William Darlington, an American botanist and politician, born in Birmingham, Chester co., Pa., April 28, 1782, died in West Chester, Pa., April 23, 1863. He received the degree of M. D. from the university of Pennsylvania in 1804, and in 1806 went to Calcutta as surgeon of a merchant ship. A sketch of his voyage, under the title of "Letters from Calcutta," was afterward published in the "Analectic Magazine." He returned in 1807, married, and for several years practised medicine at West Chester. Here he soon entered into politics, and on the breaking out of hostilities in 1812 he aided in raising an armed corps in his neighborhood, and in 1814 was chosen major of a volunteer regiment. He was a member of congress 1815-'17 and 1819-'23. He founded at West Chester an academy, an athenreum, and a society of natural history.

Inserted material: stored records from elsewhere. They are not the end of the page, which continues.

(** * spikesorters: the sorter lifecycle (basesorter.py) and the sorter
      registry (sorterlist.py), embedded over an explicit Python store.

    The lifecycle code is stateful: parameter dictionaries are shared,
    mutable objects, result objects are tagged in place, class attributes
    are rewritten by the path setters, and adapters are observed through
    the order of their invocations.  The embedding therefore threads one
    [world] through a small state-and-exception monad. *)

From Stdlib Require Import Ascii.
From stdpp Require Import gmap strings list fin_maps pretty sorting.

Open Scope string_scope.
Open Scope list_scope.
Open Scope nat_scope.

(** ** Python values *)

(** Immutable scalars. *)
Inductive atom :=
  | ANone
  | ABool (b : bool)
  | AInt (z : Z)
  | AFloat (num : Z) (den : positive)   (* the decimal literal num/den *)
  | AStr (s : string).

#[global] Instance atom_eq_dec : EqDecision atom.
Proof. solve_decision. Defined.

(** Object identity of a mutable container. *)
Abbreviation loc := nat (only parsing).

(** A value is a scalar or a reference to a container in the store. *)
Inductive val :=
  | VAtom (a : atom)
  | VRef (l : loc).

#[global] Instance val_eq_dec : EqDecision val.
Proof. solve_decision. Defined.

(** Containers.  A [dict] keeps its items in insertion order. *)
Inductive obj :=
  | OList (items : list val)
  | ODict (items : list (string * val)).

(** The value of a literal as written in a class body, e.g.
    [{'detect_threshold': 6, 'electrode_dimensions': None}]. *)
#[local] Unset Elimination Schemes.
Inductive pyval :=
  | PAtom (a : atom)
  | PList (items : list pyval)
  | PDict (items : list (string * pyval)).
#[local] Set Elimination Schemes.

(** ** dict operations on the item list *)

Fixpoint dict_get (k : string) (d : list (string * val)) : option val :=
  match d with
  | [] => None
  | (k', v) :: d' => if decide (k' = k) then Some v else dict_get k d'
  end.

(** [d[k] = v]: overwrite in place when the key exists, append otherwise. *)
Fixpoint dict_set (k : string) (v : val) (d : list (string * val))
  : list (string * val) :=
  match d with
  | [] => [(k, v)]
  | (k', v') :: d' =>
      if decide (k' = k) then (k', v) :: d' else (k', v') :: dict_set k v d'
  end.

Fixpoint dict_del (k : string) (d : list (string * val))
  : list (string * val) :=
  match d with
  | [] => []
  | (k', v') :: d' =>
      if decide (k' = k) then d' else (k', v') :: dict_del k d'
  end.

Definition dict_keys (d : list (string * val)) : list string := d.*1.

(** [d.update(other)] *)
Definition dict_update (other d : list (string * val)) : list (string * val) :=
  foldl (λ acc kv, dict_set kv.1 kv.2 acc) d other.

(** ** The parameter heap *)

Record heap := Heap {
  objs : gmap loc obj;
  next_loc : loc
}.

Definition heap_alloc (o : obj) (h : heap) : loc * heap :=
  (next_loc h, Heap (<[next_loc h := o]> (objs h)) (S (next_loc h))).

Definition heap_write (l : loc) (o : obj) (h : heap) : heap :=
  Heap (<[l := o]> (objs h)) (next_loc h).

(** Every stored object lives below the allocation pointer. *)
Definition heap_wf (h : heap) : Prop :=
  map_Forall (λ l _, l < next_loc h) (objs h).

(** Loops that thread the heap through the elements of a container. *)
Section thread.
Context {A B : Type}.

Section total.
Variable f : A → heap → B * heap.

Fixpoint thread_list (xs : list A) (h : heap) : list B * heap :=
      match xs with
      | [] => ([], h)
      | x :: xs' =>
          let '(y, h1) := f x h in
          let '(ys, h2) := thread_list xs' h1 in
          (y :: ys, h2)
      end.
End total.

Section partial.
Variable f : A → heap → option (B * heap).

Fixpoint thread_list_opt (xs : list A) (h : heap) : option (list B * heap) :=
      match xs with
      | [] => Some ([], h)
      | x :: xs' =>
          match f x h with
          | None => None
          | Some (y, h1) =>
              match thread_list_opt xs' h1 with
              | None => None
              | Some (ys, h2) => Some (y :: ys, h2)
              end
          end
      end.
End partial.

Section read.
Variable f : A → option B.

Fixpoint read_list (xs : list A) : option (list B) :=
      match xs with
      | [] => Some []
      | x :: xs' =>
          match f x with
          | None => None
          | Some y =>
              match read_list xs' with
              | None => None
              | Some ys => Some (y :: ys)
              end
          end
      end.
End read.

Section all2.
Variable R : A → B → Prop.

Fixpoint all2 (xs : list A) (ys : list B) : Prop :=
      match xs, ys with
      | [], [] => True
      | x :: xs', y :: ys' => R x y ∧ all2 xs' ys'
      | _, _ => False
      end.
End all2.
End thread.

(** Evaluating a literal allocates one container per list or dict. *)
Fixpoint alloc_tree (t : pyval) (h : heap) : val * heap :=
  match t with
  | PAtom a => (VAtom a, h)
  | PList ts =>
      let '(vs, h1) := thread_list alloc_tree ts h in
      let '(l, h2) := heap_alloc (OList vs) h1 in
      (VRef l, h2)
  | PDict kts =>
      let '(kvs, h1) :=
        thread_list (λ kt h, let '(v, h') := alloc_tree kt.2 h in
                             ((kt.1, v), h')) kts h in
      let '(l, h2) := heap_alloc (ODict kvs) h1 in
      (VRef l, h2)
  end.

(** [copy.deepcopy]: scalars are returned as they are, containers are
    rebuilt recursively into fresh objects.  The recursion follows
    references through the heap, so it is bounded by [fuel] (Python bounds
    it by the recursion limit); the memo table that preserves sharing is
    not needed for the tree-shaped values of class-body literals and is
    left out. *)
Fixpoint deepcopy_fuel (fuel : nat) (v : val) (h : heap) : option (val * heap) :=
  match v with
  | VAtom a => Some (VAtom a, h)
  | VRef l =>
      match fuel with
      | 0 => None
      | S fuel' =>
          match objs h !! l with
          | None => None
          | Some (OList vs) =>
              match thread_list_opt (deepcopy_fuel fuel') vs h with
              | None => None
              | Some (vs', h1) =>
                  let '(l', h2) := heap_alloc (OList vs') h1 in
                  Some (VRef l', h2)
              end
          | Some (ODict kvs) =>
              match
                thread_list_opt
                  (λ kv h, match deepcopy_fuel fuel' kv.2 h with
                           | None => None
                           | Some (v', h') => Some ((kv.1, v'), h')
                           end) kvs h
              with
              | None => None
              | Some (kvs', h1) =>
                  let '(l', h2) := heap_alloc (ODict kvs') h1 in
                  Some (VRef l', h2)
              end
          end
      end
  end.

(** The deepest nesting of containers in a literal. *)
Fixpoint depth (t : pyval) : nat :=
  match t with
  | PAtom _ => 0
  | PList ts => S (foldr (λ t n, depth t `max` n) 0 ts)
  | PDict kts => S (foldr (λ kt n, depth kt.2 `max` n) 0 kts)
  end.

(** [built lo h t v hi]: in heap [h] the value [v] is the root of a
    structure that reads back as the literal [t], whose containers live at
    locations from [lo] up to (not including) [hi], every container above
    the containers it holds, the way evaluating a literal or copying a
    structure lays them out. *)
Fixpoint built (lo : loc) (h : heap) (t : pyval) (v : val) (hi : loc) : Prop :=
  match t with
  | PAtom a => v = VAtom a
  | PList ts =>
      ∃ l vs, v = VRef l ∧ lo ≤ l < hi ∧ objs h !! l = Some (OList vs) ∧
        all2 (λ t v, built lo h t v l) ts vs
  | PDict kts =>
      ∃ l kvs, v = VRef l ∧ lo ≤ l < hi ∧ objs h !! l = Some (ODict kvs) ∧
        all2 (λ kt kv, kt.1 = kv.1 ∧ built lo h kt.2 kv.2 l) kts kvs
  end.

(** Reading a structure back as a literal. *)
Fixpoint reify (fuel : nat) (h : heap) (v : val) : option pyval :=
  match v with
  | VAtom a => Some (PAtom a)
  | VRef l =>
      match fuel with
      | 0 => None
      | S fuel' =>
          match objs h !! l with
          | None => None
          | Some (OList vs) =>
              match read_list (reify fuel' h) vs with
              | None => None
              | Some ts => Some (PList ts)
              end
          | Some (ODict kvs) =>
              match
                read_list (λ kv, match reify fuel' h kv.2 with
                                 | None => None
                                 | Some t => Some (kv.1, t)
                                 end) kvs
              with
              | None => None
              | Some kts => Some (PDict kts)
              end
          end
      end
  end.

(** ** What a caller can do to a mapping it was handed *)

Inductive key :=
  | KStr (s : string)
  | KIdx (i : nat).

(** [v[k1][k2]...] *)
Fixpoint navigate (h : heap) (v : val) (p : list key) : option val :=
  match p with
  | [] => Some v
  | k :: p' =>
      match v with
      | VAtom _ => None
      | VRef l =>
          match objs h !! l, k with
          | Some (ODict d), KStr s =>
              match dict_get s d with
              | Some v' => navigate h v' p'
              | None => None
              end
          | Some (OList vs), KIdx i =>
              match vs !! i with
              | Some v' => navigate h v' p'
              | None => None
              end
          | _, _ => None
          end
      end
  end.

(** The right-hand side of an assignment: a new literal, or an object
    reached from the mapping. *)
Inductive rvalue :=
  | RLiteral (t : pyval)
  | RPath (p : list key).

Inductive mutation :=
  | MSetItem (target : list key) (k : key) (rhs : rvalue)   (* x[k] = rhs *)
  | MDelItem (target : list key) (k : string)               (* del x[k] *)
  | MAppend (target : list key) (rhs : rvalue)              (* x.append(rhs) *)
  | MClear (target : list key).                             (* x.clear() *)

Definition eval_rvalue (root : val) (rhs : rvalue) (h : heap)
  : option (val * heap) :=
  match rhs with
  | RLiteral t => Some (alloc_tree t h)
  | RPath p =>
      match navigate h root p with
      | Some v => Some (v, h)
      | None => None
      end
  end.

(** One statement of the caller on the mapping [root]; a statement that
    raises leaves the heap as it was. *)
Definition apply_mutation (root : val) (m : mutation) (h : heap) : heap :=
  match m with
  | MSetItem target k rhs =>
      match eval_rvalue root rhs h with
      | Some (v, h1) =>
          match navigate h1 root target with
          | Some (VRef l) =>
              match objs h1 !! l, k with
              | Some (ODict d), KStr s => heap_write l (ODict (dict_set s v d)) h1
              | Some (OList vs), KIdx i =>
                  if decide (i < length vs) then heap_write l (OList (<[i := v]> vs)) h1
                  else h
              | _, _ => h
              end
          | _ => h
          end
      | None => h
      end
  | MDelItem target k =>
      match navigate h root target with
      | Some (VRef l) =>
          match objs h !! l with
          | Some (ODict d) => heap_write l (ODict (dict_del k d)) h
          | _ => h
          end
      | _ => h
      end
  | MAppend target rhs =>
      match eval_rvalue root rhs h with
      | Some (v, h1) =>
          match navigate h1 root target with
          | Some (VRef l) =>
              match objs h1 !! l with
              | Some (OList vs) => heap_write l (OList (vs ++ [v])) h1
              | _ => h
              end
          | _ => h
          end
      | None => h
      end
  | MClear target =>
      match navigate h root target with
      | Some (VRef l) =>
          match objs h !! l with
          | Some (ODict _) => heap_write l (ODict []) h
          | Some (OList _) => heap_write l (OList []) h
          | None => h
          end
      | _ => h
      end
  end.

Definition apply_mutations (root : val) (ms : list mutation) (h : heap) : heap :=
  foldl (λ h m, apply_mutation root m h) h ms.

(** ** Paths and the file system *)

(** A path is the tuple [pathlib] calls [parts]; an absolute path starts
    with the root ["/"]. *)
Definition path := list string.

Fixpoint split_on (c : Ascii.ascii) (s : string) : list string :=
  match s with
  | EmptyString => [EmptyString]
  | String a s' =>
      if decide (a = c) then EmptyString :: split_on c s'
      else match split_on c s' with
           | [] => [String a EmptyString]
           | x :: r => String a x :: r
           end
  end.

(** [Path(s)]: empty and ["."] components are dropped. *)
Definition Path (s : string) : path :=
  (if String.prefix "/" s then ["/"] else [])
    ++ filter (λ x, x ≠ "" ∧ x ≠ ".") (split_on "/"%char s).

(** [p.absolute()] in working directory [cwd]. *)
Definition absolute (cwd p : path) : path :=
  match p with
  | "/" :: _ => p
  | _ => cwd ++ p
  end.

(** [p / name] *)
Definition joinpath (p : path) (name : string) : path := p ++ [name].
Infix "//" := joinpath (at level 40, left associativity).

In 1813 he began a descriptive catalogue of plants growing around West Chester, which was published in 1826 under the title of Florula Cestrica, afterward merged in the Flora Cestrica, published in 1837, and rewritten and republished in 1853, containing a complete description and classification of every plant known to exist in the county.

In 1843 he edited the correspondence of his friend Dr. William Baldwin, with a memoir, under the title of Reliquim Baldwin-ianm. He also published "Mutual Influence of Habits and Disease" (1804-'6); "Agricultural Botany" (1847), "Agricultural Chemistry" (1847), and "Memorials of John Bartram and Humphrey Marshall" (1849).